What is Cancer Associated Malnutrition?
Malnutrition in cancer patients, known as Cancer-Associated Malnutrition or CAM for short, is a serious condition that is characterized by significant weight loss and the lack of sufficient nutrients that are needed for patients to function normally. CAM can result from cancer itself and/or from the cancer treatments aiming to eradicate the tumor. CAM’s progression is controlled by the tumor, so it often makes patients weaker and more susceptible to infection and tumor side effects. This is why preventive measures to address CAM are often an integral part of a holistic strategy to treat cancer.
How is CAM different than malnutrition?
CAM differs from malnutrition in that they have different causes, and also affect the nutritional makeup of patients in different ways. While normal malnutrition develops from a lack of sufficient amounts and types of nutrients to the body, CAM goes beyond this type of starvation. Because CAM can result from the effects of the tumor, such as metabolic alterations or by anticancer treatment side effects, it can be very dangerous and difficult to treat.
A key difference between malnutrition and CAM is how they deplete nutrients in the body. Malnutrition is typically defined as a loss of energy, protein and fat stores that significantly affect body tissue and organ function. Malnourished patients will first lose body fat stores without a significant loss of muscle mass. This does not happen when patients have CAM.
CAM patients will lose muscle mass resulting in protein degradation, as well as several other symptoms that affect both psychological and physical processes (Argiles). Other indications include altered metabolic functions, a sense of satiety before consuming enough nutrients, lowered food intake, damaged immune system, and dangerous lean muscle mass loss (Meyenfeldt). Cachexia is a specific form of CAM that occurs mostly in patients whose disease is in an advanced stage. Overall, CAM is more complex than malnutrition, and cannot be fixed simply by eating.
Factors that Affect Metabolism in CAM
A cancerous tumor not only affects a patient’s metabolism as it competes with the tumor for resources, but it also alters how it digests macronutrients. There is a link between how much energy a patient uses on a daily basis, and weight loss in cancer patients because the tumor and patient compete for nutrients that contributes to starvation. The presence of a tumor also causes the metabolism to break down nutrients differently. For example, muscle atrophy can occur when more proteins are being broken down to create a primary energy source.
Another factor that affects CAM is related to tumor secretions because they induce skeletal muscle breakdown. Lipolysis, or the breakdown of fats, can also occur. These are examples of how the body’s normal functions are altered by cancer during its progression.
How Cancer Treatments Can Lead to Anorexia and Other Food Aversions
Different surgery requiring resections of the oral, esophageal, and gastrointestinal tract, can cause the side effect of decreased food intake (Cutsem & Arends) for the patient. Reduced taste sensitivity is also very common in surgeries involving the tongue, taste buds, and saliva glands from the alterations in the thickness of the saliva, and the olfactory nerve, which affects the sense of smell (Cutsem & Arends).

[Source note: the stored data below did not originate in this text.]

Lemma cache_op_run ctr e t op c :
  open_until e c -> op_within ctr e (t, op) ->
  aev_value (ccv_value c) + hits_of op + remote_of op <= u64_max ->
  exists w c', cache_op ctr t op c = Ok (w, c') /\ open_until e c' /\
    aev_value (ccv_value c') = aev_value (ccv_value c) + hits_of op + remote_of op /\
    w + pending c' = pending c + hits_of op /\ (op = Flush -> pending c' = 0).
Proof.
  intros (Hi & Hm & He) (Hw & Ht & Hop) Hsum. simpl in *.
  assert (Hgt : good_time t) by (by eapply good_window_time).
  assert (Hl : live (ccv_value c) t) by (unfold live; lia).
  destruct c as [[v x] i a]. unfold pending, open_until in *. simpl in *.
  destruct op as [d|d exp|]; simpl in *.
  - unfold exec_at, delta, bind, get, now, put, ret, lift. simpl.
    rewrite update_live by done. simpl. rewrite u64_add_small by lia.
    do 2 eexists. split; [done|]. simpl. destruct (Z.eqb_spec (v + d) d); split_and!; simpl; (lia || done).
  - destruct Hop as (Hd & Hge & Hee). unfold exec_at, add_from_authority, bind, get, put, lift. simpl.
    unfold add_and_set_expiry, expiry_update. rewrite since_epoch_good by done. simpl.
    rewrite !u64_add_small by lia. do 2 eexists. split; [done|]. split_and!; simpl; (lia || done).
  - unfold exec_at, pending_writes_and_value, value, bind, get, now, put, ret, lift. simpl.
    rewrite value_at_live by done. simpl. unfold commit_writes, compare_exchange. simpl. rewrite Z.eqb_refl. simpl.
    do 2 eexists. split; [done|]. split_and!; simpl; try (lia || done).
    unfold writes_offset, u64_checked_sub. destruct (Z.eqb_spec i 0); [lia|].
    destruct (Z.ltb_spec v i); simpl; lia.
Qed.

(** No hit is lost and none is sent twice when the operations run one after the other:
    in whatever order hits, reports from Redis and flushes follow each other while the
    window is open, every operation succeeds and what the flushes collected plus what
    is still pending is what was pending before plus the hits counted: hits of other
    instances never leak into it.  [CacheRaces.v] interleaves them. *)
Theorem cached_writes_sequential ctr e ops c :
  open_until e c -> Forall (op_within ctr e) ops ->
  aev_value (ccv_value c) + total_of hits_of ops + total_of remote_of ops <= u64_max ->
  exists sent c', cache_ops ctr ops c = Ok (sent, c') /\ open_until e c' /\
    sent + pending c' = pending c + total_of hits_of ops /\
    aev_value (ccv_value c') = aev_value (ccv_value c) + total_of hits_of ops + total_of remote_of ops.
Proof.
  intros Hc Hops. revert c Hc. induction Hops as [|[t op] ops Hop Hops IH]; intros c Hc Hsum.
  { exists 0, c. split_and!; [done|done|simpl; lia|simpl; lia]. }
  assert (Hnn : forall f, (f = hits_of \/ f = remote_of) -> 0 <= total_of f ops).
  { intros f Hf. clear -Hops Hf. induction Hops as [|[t' o] ops (_ & _ & Ho) _ IH]; [done|]. simpl in *.
    destruct Hf as [-> | ->], o; simpl in *; lia. }
  pose proof (Hnn hits_of (or_introl eq_refl)). pose proof (Hnn remote_of (or_intror eq_refl)).
  cbn [total_of foldr snd] in Hsum |- *. fold (total_of hits_of ops) (total_of remote_of ops) in *.
  destruct (cache_op_run ctr e t op c Hc Hop) as (w & c1 & Hr & Hc1 & Hv1 & Hp1 & _); [lia|].
  destruct (IH c1 Hc1) as (sent & c' & Hrs & Hc' & Hp & Hv); [lia|].
  exists (w + sent), c'. simpl. rewrite Hr. cbn [outcome_bind snd fst]. rewrite Hrs. cbn [outcome_bind fst snd].
  split_and!; [done|done|lia|lia].
Qed.

(** A failed flush is undone only if Redis knew of the counter before.  Returning
    the collected hits makes them pending again when [initial_value] was not zero;
    when it was, as for a counter first seen by this instance, the call reports
    success and the hits are never sent. *)
Theorem failed_flush_loses_first_hits t c :
  open_until (as_micros t + 1) c -> good_time t -> 0 < pending c ->
  exists w v c1 c2,
    exec_at (E := E) t pending_writes_and_value c = (Ok (Some (w, v)), c1) /\ w = pending c /\
    exec_at (E := E) t (revert_writes w) c1 = (Ok true, c2) /\
    pending c2 = (if initial_value c =? 0 then 0 else pending c) /\
    (exec_at (E := E) t no_pending_writes c2).1 = Ok (initial_value c =? 0).
Proof.
  intros (Hi & Hm & He) Ht Hp.
  assert (Hl : live (ccv_value c) t) by (unfold live; lia).
  destruct c as [[v x] i a]. unfold pending in *. simpl in *.
  unfold exec_at, pending_writes_and_value, value, bind, get, now, put, ret, lift. simpl.
  rewrite value_at_live by done. simpl. unfold commit_writes, compare_exchange. simpl. rewrite Z.eqb_refl. simpl.
  assert (Hw : writes_offset i v = v - i).
  { unfold writes_offset, u64_checked_sub. destruct (Z.eqb_spec i 0); [lia|].
    destruct (Z.ltb_spec v i); simpl; lia. }
  do 3 eexists. exists (mkCached (mkAev v x) (if i =? 0 then v else v - (v - i)) a).
  split; [done|]. split; [done|]. rewrite Hw. unfold revert_writes, commit_revert, bind, get, put, ret.
  simpl. unfold compare_exchange. rewrite Z.eqb_refl.
  destruct (Z.eqb_spec i 0) as [->|Hne].
  - rewrite Z.sub_0_r. destruct (Z.gtb_spec v v); [lia|]. simpl. split; [done|]. simpl. split; [lia|].
    unfold no_pending_writes, value, bind, get, now, ret, lift. simpl. rewrite value_at_live by done. simpl.
    unfold u64_checked_sub. rewrite Z.ltb_irrefl, Z.sub_diag. done.
  - destruct (Z.gtb_spec v (v - i)); [|lia]. simpl. split; [done|]. simpl. split; [lia|].
    unfold no_pending_writes, value, bind, get, now, ret, lift. simpl. rewrite value_at_live by done. simpl.
    unfold u64_checked_sub. destruct (Z.ltb_spec v (v - (v - i))); [lia|]. simpl.
    destruct (Z.eqb_spec (v - (v - (v - i))) 0); [lia|done].
Qed.
End conservation.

Chemotherapy can have many dangerous and perpetuating consequences based on the location and length of treatment. Taste and smell changes and aversions are common; changing appetite and taste cause a decrease in pleasure from food, limiting the number of nutrients a patient consumes. Chemotherapy consequences increase when treating areas in the gastrointestinal tract. Mucositis, which is the painful inflammation and ulceration of the lining of the digestive tract, can occur anywhere along the digestive tract, causing lesions (Cutsem & Arends). An array of other side effects such as nausea, vomiting, constipation, early satiety, and bloating all affect the digestive system and create physical and mental aversions to food intake.
Similar to chemotherapy, radiotherapy contributes to CAM depends on the location and length of time treating the tumor. The gastrointestinal mucus is very vulnerable to radiation because it has a toxic effect on the microvilli of the GI mucus (Cutsem & Arends). This makes digestion of valuable nutrients more difficult on both a comfort and functionality level. Radiation can harm sensory aspects of eating, such as taste buds on the tongue, by reducing secretion of and altering the thickness of saliva. Overall, the location of the radiation affects the aspects of food intake related to that location.
CAM is caused by many different factors stemming from a wide variety of areas in cancer and its treatment. It is important to reiterate the cyclical nature of this disease and how dangerous it can be if proper treatment for CAM is not integrated as part of the whole treatment plan for a cancer patient.